Definition is_region_char (a : ascii) : bool := is_lower a || is_digit a || Ascii.eqb a "-".
Definition is_queue_char (a : ascii) : bool := is_alnum a || Ascii.eqb a "_" || Ascii.eqb a "-".
Definition word_within (max : nat) (s : string) : bool :=
  str_forall is_queue_char s && Nat.leb 1 (String.length s) && Nat.leb (String.length s) max.
Definition queue_name (s : string) : bool :=
  word_within 80 s || (HasSuffix s ".fifo" && word_within 75 (TrimSuffix s ".fifo")).

Definition strip (prefix s : string) : option string := if HasPrefix s prefix then Some (TrimPrefix s prefix) else None.

(** The region group of a URL the pattern matches. *)
Definition queue_url_region (url : string) : option string :=
  match strip "https://sqs." url with
  | None => None
  | Some rest =>
      let '(region, rest) := str_span is_region_char rest in
      match strip ".amazonaws.com/" rest with
      | None => None
      | Some rest =>
          let '(account, rest) := str_span is_digit rest in
          match strip "/" rest with
          | None => None
          | Some name =>
              if negb (String.eqb region "") && Nat.eqb (String.length account) 12 && queue_name name then Some region else None
          end
      end
  end.

Definition queue_error (reason : string) : ValidationError := mkError terminationHandlerQueueURLField reason.
Definition not_unique : string := "must be unique across clusters in the account".

Definition ValidateSpotTerminationHandlerQueueURL (queueURL region : string) (existingQueueURLs : list string) : list ValidationError :=
  if String.eqb queueURL "" then []
  else match queue_url_region queueURL with
       | Some urlRegion =>
           if Nat.ltb maxTerminationHandlerQueueURL (String.length queueURL)
           then [queue_error "must be an HTTPS SQS queue URL in the form https://sqs.<region>.amazonaws.com/<12-digit-account>/<queue-name>"]
           else
             ((if String.eqb region "" || negb (String.eqb urlRegion region) then [queue_error "must use the same AWS region as the cluster"] else []) ++
              (if existsb (String.eqb queueURL) existingQueueURLs then [queue_error not_unique] else []))%list
       | None => [queue_error "must be an HTTPS SQS queue URL in the form https://sqs.<region>.amazonaws.com/<12-digit-account>/<queue-name>"]
       end.

Definition SpotTerminationHandlerQueueAlreadyInUse : list ValidationError := [queue_error not_unique].

(** ** Names (identity.go, hostedclustername.go) *)
Section names.
Context `{NameValidation}.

━━━━━━━━━━━━━━━━━━━━━━━━━━━━━━

| ASSIGNED TASK |
Everything from the line that contains "(** ** Names" through the final line of the listing is to be restated word for word, and nothing more.

| EXERCISE RESPONSE |
(** ** Names (identity.go, hostedclustername.go) *)
Section names.
Context `{NameValidation}.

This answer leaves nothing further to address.